Works from these series — as well as a handful of others, among them Mother Teresa’s Missions of Charity and Indian Circus — make up Mary Ellen Mark: Encounters at C/O Berlin, the first major retrospective of her work, co-curated by Sophia Greiff and Melissa Harris with participation from the Mary Ellen Mark Foundation. “In German, we have this term, ‘helicopter journalism’,” Sophia says. “Journalists fly into a faraway region, approach communities that they themselves are not necessarily familiar with, take photos and leave.” But what Mary did was different, she says. “She had this immersive strategy. By spending time with the people, she got to know them, and they got to know her and trusted her. If they would not have accepted, she would not have had access.’’
Mary often plunged herself into her work, blurring the lines between photographer and subject and underlining her closeness to the individuals she shot. She managed to be invisible yet obviously present as she stood behind her lens, wanting to embrace more of an active approach to her art. “I don’t want to be an illustrator… I want to have a chance to be a real part of the creative process and not just a technician who clicks the camera.” She expressed this sentiment later in her career as she became disenchanted with her magazine commissions and their specific notes on what she should photograph. Mary preferred her own method of social documentation: she got so close that the casual observer could notice it in her prints.
In Streetwise, for example, Erin Charles (also known by her nickname Tiny) stares intensely at the lens in her Halloween costume in a black-and-white portrait. This initial photograph was the beginning of a long relationship: Mary continued to visit Tiny and, later, her ten children, over the three subsequent decades after that first meeting in Seattle.
This was a common occurrence for Mary: she visited India in the late 60s to create the images that would become Falkland Road. A group of women working at a brothel caught her attention, and though they pushed her away initially, she came back 10 years later. She stuck around until they became fascinated by her. Eventually, they gave Mary permission to take their photograph, and she stayed there for three months. “It was something about her personality, her character, that showed people she was interested,” Sophia says. “That it was about understanding and not [just] having a good story she could sell to magazines.’’

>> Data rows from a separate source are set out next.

(** X4: whatever its outcome, the generation driver changes no file other
    than the log file and the output file; the input file in particular is
    left as it was (when it is neither of the two). *)
Theorem generation_touches_only_its_outputs (k : version_key)
    (input_file_path output_file_path logs_file : string) (w : World) (p : string) :
  p <> logs_file -> p <> output_file_path ->
  disk (generating_response_cycle_model_finetuned
          k input_file_path output_file_path logs_file w).2 !! p
  = disk w !! p.
Proof.
  intros Hl Ho.
  assert (H : touches_only (fun p => p = logs_file \/ p = output_file_path)
                (generating_response_cycle_model_finetuned
                   k input_file_path output_file_path logs_file)).
  { unfold generating_response_cycle_model_finetuned.
    repeat first
      [ apply touches_only_mbind; [|intros ?]
      | apply touches_only_open_w; tauto
      | apply touches_only_write; tauto
      | eapply touches_only_weaken; [|apply generation_loop_touches_only];
        simpl; tauto
      | apply touches_only_keeps;
        first [ apply keeps_disk_lift | apply keeps_disk_print
              | apply keeps_disk_call | apply keeps_disk_resolve
              | apply keeps_disk_read_text | apply keeps_disk_py_random_shuffle ] ]. }
  apply H. tauto.
Qed.

Lemma loop_body_emits_gen_event k model tok logs n i entry :
  emits (gen_event k) (loop_body model tok logs n i entry).
Proof. unfold loop_body, generate_response. emits_structure; done. Qed.

Lemma generation_loop_emits_gen_event k model tok logs n entries :
  forall i acc, emits (gen_event k) (generation_loop model tok logs n i entries acc).
Proof.
  induction entries as [|entry rest IH]; intros i acc; simpl.
  - apply emits_mret.
  - apply emits_mbind; [apply loop_body_emits_gen_event|]. intros ?. apply IH.
Qed.

Lemma py_random_shuffle_emits P data :
  (forall l, P (EvCall (random_shuffle l))) -> emits P (py_random_shuffle data).
Proof.
  intros HP. unfold py_random_shuffle.
  destruct data; try apply emits_raise;
    try (destruct (decide _); [apply emits_mret|apply emits_raise]).
  emits_structure. apply HP.
Qed.

(** Every event of the generation driver is one of [gen_event]. *)
Lemma generation_emits_gen_event k inp out logs :
  emits (gen_event k) (generating_response_cycle_model_finetuned k inp out logs).
Proof.
  unfold generating_response_cycle_model_finetuned.
  repeat first
    [ apply emits_mbind; [|intros ?]
    | apply generation_loop_emits_gen_event
    | apply py_random_shuffle_emits; done
    | apply emits_lift | apply emits_resolve
    | apply emits_print; done | apply emits_call; done
    | apply emits_read_text; done | apply emits_open_w; done
    | apply emits_write; done ].
Qed.

(** The shape of a run of the generation driver that returns. *)
Lemma generation_Ok_inv k inp out logs w w' :
  generating_response_cycle_model_finetuned k inp out logs w = (Ok tt, w') ->
  exists model tok text data n shuffled outs w0 w1 pre,
    disk w !! inp = Some (File text) /\
    json_loads text = Ok data /\
    py_len data = Ok n /\
    (shuffle_permutes ->
     forall records, py_iter data = Ok records -> shuffled ≡ₚ records) /\
    disk w0 = <[logs := File ""]> (disk w) /\
    trace w0 = trace w ++ pre /\
    Forall setup_event pre /\
    generation_loop model tok logs n 0 shuffled [] w0 = (Ok outs, w1) /\
    disk w' = <[out := File (json_dumps (Some 4) (JArr outs))]> (disk w1) /\
    trace w' = trace w1 ++
      [ EvPrint ("All responses are saved in " +:+ logs);
        EvOpen out "w";
        EvWrite out (json_dumps (Some 4) (JArr outs));
        EvPrint ("All hyperparameters have been successfully saved to " +:+ out) ].
Proof.
  intros H. unfold generating_response_cycle_model_finetuned in H.
  apply mbind_Ok in H as (hf & w1 & ->%resolve_inv & H).
  apply mbind_Ok in H as ([] & w1 & [_ ->]%print_inv & H).
  apply mbind_Ok in H as (model & w1 & (? & _ & ->)%call_inv & H).
  apply mbind_Ok in H as (tok & w1 & (? & _ & ->)%call_inv & H).
  apply mbind_Ok in H as (model' & w1 & (? & _ & ->)%call_inv & H).
  apply mbind_Ok in H as (text & w1 & Hread & H).
  apply read_text_inv in Hread as [-> Hread].
  specialize (Hread _ eq_refl). simpl in Hread.
  apply mbind_Ok in H as (data & w1 & [Hdata ->]%lift_inv & H).
  apply mbind_Ok in H as (n & w1 & [Hlen ->]%lift_inv & H).
  apply mbind_Ok in H as (data' & w_sh & Hshuffle & H).
  pose proof (keeps_disk_py_random_shuffle data) as Hd.
  pose proof (py_random_shuffle_emits setup_event data (fun _ => I)) as Hext.
  match type of Hshuffle with _ ?W = _ => specialize (Hd W); specialize (Hext W) end.
  rewrite Hshuffle in Hd, Hext. simpl in Hd, Hext.
  destruct Hext as (evs_sh & Htr & Hev_sh).
  apply mbind_Ok in H as ([] & w0 & ->%open_w_Ok & H).
  apply mbind_Ok in H as (shuffled & w1 & [Hiter' ->]%lift_inv & H).
  apply mbind_Ok in H as (outs & w_loop & Hloop & H).
  apply mbind_Ok in H as ([] & w1 & [_ ->]%print_inv & H).
  apply mbind_Ok in H as ([] & w1 & ->%open_w_Ok & H).
  apply mbind_Ok in H as ([] & w1 & [_ ->]%write_inv & H).
  apply print_inv in H as [_ ->].
  exists model', tok, text, data, n, shuffled, outs. do 2 eexists.
  exists ([EvPrint ("Using model: " +:+ hf);
           EvCall (AutoModelForCausalLM_from_pretrained hf
                     (ModelLoad.mk true "auto" (BitsAndBytesConfig.mk true None)));
           EvCall (AutoTokenizer_from_pretrained hf);
           EvCall (PeftModel_from_pretrained model ("./" +:+ cache_dir k +:+ "/model"));
           EvOpen inp "r"] ++ evs_sh ++ [EvOpen logs "w"]).
  split_and!; [done|done|done| | | | |exact Hloop| |].
  - intros Hperm records Hiter.
    destruct (py_random_shuffle_Ok _ _ _ _ _ Hperm Hshuffle Hiter) as (sh & Hsh & Hp).
    rewrite Hiter' in Hsh. by injection Hsh as <-.
  - simpl. by rewrite Hd.
  - simpl. rewrite Htr. simpl. by rewrite <- !app_assoc.
  - repeat first [ apply Forall_app; split | apply Forall_cons; split
                 | apply Forall_nil_2 | done ].
  - simpl. by rewrite file_text_insert, insert_insert_eq.
  - simpl. by rewrite <- !app_assoc.
Qed.

Lemma log_blocks_length i entries blocks :
  log_blocks i entries blocks -> length blocks = length entries.
Proof. induction 1; simpl; [done|]. by f_equal. Qed.

Lemma log_blocks_rendered i entries blocks :
  log_blocks i entries blocks ->
  Forall (fun entry => exists eval_prompt, render_eval_prompt entry = Ok eval_prompt)
         entries.
Proof. induction 1; constructor; eauto. Qed.

Lemma setup_event_no_generate pre :
  Forall setup_event pre -> filter (fun ev => is_generate ev = true) pre = [].
Proof.
  induction 1 as [|ev pre Hev _ IH]; [done|].
  rewrite filter_cons, IH.
  destruct ev as [|A c| | | |]; simpl in *; try done.
  by destruct c.
Qed.

(** One turn of the loop asks the model for exactly one continuation. *)
Lemma loop_body_one_generate model tok logs n i entry w out w' :
  loop_body model tok logs n i entry w = (Ok out, w') ->
  exists evs, trace w' = trace w ++ evs /\
              length (filter (fun ev => is_generate ev = true) evs) = 1.
Proof.
  intros H. unfold loop_body in H.
  apply mbind_Ok in H as (eval_prompt & w1 & [_ ->]%lift_inv & H).
  apply mbind_Ok in H as (response_text & w1 & Hgen & H).
  unfold generate_response in Hgen.
  apply mbind_Ok in Hgen as (batch & w2 & [_ ->]%lift_inv & Hgen).
  apply mbind_Ok in Hgen as (model_input & w2 & (? & _ & ->)%call_inv & Hgen).
  apply mbind_Ok in Hgen as (output & w2 & (? & _ & ->)%call_inv & Hgen).
  apply mbind_Ok in Hgen as (row & w2 & [_ ->]%lift_inv & Hgen).
  apply mbind_Ok in Hgen as (decoded & w2 & [_ ->]%lift_inv & Hgen).
  apply lift_inv in Hgen as [_ ->].
  apply mbind_Ok in H as ([] & w1 & [_ ->]%write_inv & H).
  apply mbind_Ok in H as ([] & w1 & [_ ->]%write_inv & H).
  apply mbind_Ok in H as ([] & w1 & [_ ->]%write_inv & H).
  apply mbind_Ok in H as (entry' & w1 & [_ ->]%lift_inv & H).
  apply mbind_Ok in H as ([] & w1 & [_ ->]%print_inv & H).
  injection H as _ <-. simpl.
  eexists. split; [by rewrite <- !app_assoc|]. reflexivity.
Qed.

Lemma generation_loop_generate_count model tok logs n entries :
  forall i acc w res w',
    generation_loop model tok logs n i entries acc w = (Ok res, w') ->
    exists evs, trace w' = trace w ++ evs /\
                length (filter (fun ev => is_generate ev = true) evs) = length entries.
Proof.
  induction entries as [|entry rest IH]; intros i acc w res w' H; simpl in H.
  - injection H as _ <-. exists []. by rewrite app_nil_r.
  - apply mbind_Ok in H as (out & w1 & Hbody & H).
    apply loop_body_one_generate in Hbody as (evs1 & Htr1 & Hn1).
    apply IH in H as (evs2 & Htr2 & Hn2).
    exists (evs1 ++ evs2). split; [by rewrite Htr2, Htr1, app_assoc|].
    rewrite filter_app, length_app, Hn1, Hn2. done.
Qed.

(** X5: after a run of the generation driver that returns, the log file
    holds exactly one block per input record, in the order the records were
    handled and numbered from 1, and nothing of what it held before the run;
    when the output path is the log path, the blocks are lost: the file
    holds the JSON output alone. *)
Theorem generation_log_complete (k : version_key)
    (input_file_path output_file_path logs_file : string) (w w' : World) :
  shuffle_permutes ->
  generating_response_cycle_model_finetuned
    k input_file_path output_file_path logs_file w = (Ok tt, w') ->
  exists text data records shuffled blocks processed_data,
    disk w !! input_file_path = Some (File text) /\
    json_loads text = Ok data /\
    py_iter data = Ok records /\
    shuffled ≡ₚ records /\
    log_blocks 0 shuffled blocks /\
    length blocks = length records /\
    (output_file_path <> logs_file ->
       disk w' !! logs_file = Some (File (join_blocks blocks))) /\
    (output_file_path = logs_file ->
       disk w' !! logs_file
       = Some (File (json_dumps (Some 4) (JArr processed_data)))).
Proof.
  intros Hperm H.
  apply generation_Ok_inv in H
    as (model & tok & text & data & n & shuffled & outs & w0 & w1 & pre
        & Hread & Hdata & Hlen & Hsh & Hd0 & _ & _ & Hloop & Hd' & _).
  destruct (py_len_iter _ _ Hlen) as (records & Hiter & _).
  specialize (Hsh Hperm _ Hiter).
  eapply (generation_loop_Ok _ _ _ _ _ _ _ _ "") in Hloop
    as (outs' & blocks & evs & _ & _ & Hblocks & Hd1 & _);
    [|by rewrite Hd0, lookup_insert_eq].
  exists text, data, records, shuffled, blocks, outs.
  split_and!; try done.
  - rewrite (log_blocks_length _ _ _ Hblocks). by apply Permutation_length.
  - intros Hne. rewrite Hd', lookup_insert_ne by done.
    by rewrite Hd1, lookup_insert_eq.
  - intros ->. by rewrite Hd', lookup_insert_eq.
Qed.

Lemma assoc_get_set_ne key key' v fields :
  key <> key' -> assoc_get key (assoc_set key' v fields) = assoc_get key fields.
Proof.
  intros Hne. induction fields as [|[k x] rest IH]; simpl.
  - by rewrite decide_False by done.
  - destruct (decide (k = key')) as [->|Hk]; simpl.
    + by rewrite !decide_False by done.
    + destruct (decide (k = key)); [done|apply IH].
Qed.

Lemma augmented_same_other_fields entry out :
  augmented entry out -> same_other_fields entry out.
Proof.
  intros (r & Hset & _) key Hkey.
  destruct entry; try discriminate. injection Hset as <-.
  simpl. by rewrite assoc_get_set_ne.
Qed.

Mary was born in Philadelphia in 1940 and earned degrees in art history, painting and photojournalism from the University of Pennsylvania. She spoke of using a camera for the first time as a sort of epiphany: “When I became interested in photography, which was in 1963, I didn’t think: ‘Should I do still-life photography? Should I be a landscape photographer? Or should I do commercial work?’ I knew that I wanted to photograph people, and I wanted to do documentary essays on social situations.”
In the late 60s and early 70s, she covered a range of news stories, from the civil war in Bangladesh to drug users in Britain. Later, themes relating to women kept appearing in her portfolio: pregnancy, motherhood and prostitution. Melissa Harris wrote about the social climate Mary captured in the eponymous book accompanying Encounters: “Coming of age at the apogee of feminism,” she said, “it is no wonder, perhaps, that she so often turned her gaze to women and girls.”
In her obituary, a journalist for the New York Times reiterated the time she had told the New York Times Magazine that “she had two main ambitions in high school: to become the head cheerleader and to be popular with boys.” The journalist added: “She succeeded at both.’’ Though those on society’s fringes were her main subject, she also dedicated time to photographing the classic high school experiences, like prom. What’s striking about the cross-section of Mary’s subjects is the sympathetic understanding with which she approaches everyone.
’’The title Encounters says it quite well,’’ Sophia says. ‘’[Mary] has said that she wanted her photographs to be about the basic emotions and feelings we all experience. I hope when visitors leave the exhibition, they have this feeling. Maybe we’re all not that different. I could have been them. They could have been me.’’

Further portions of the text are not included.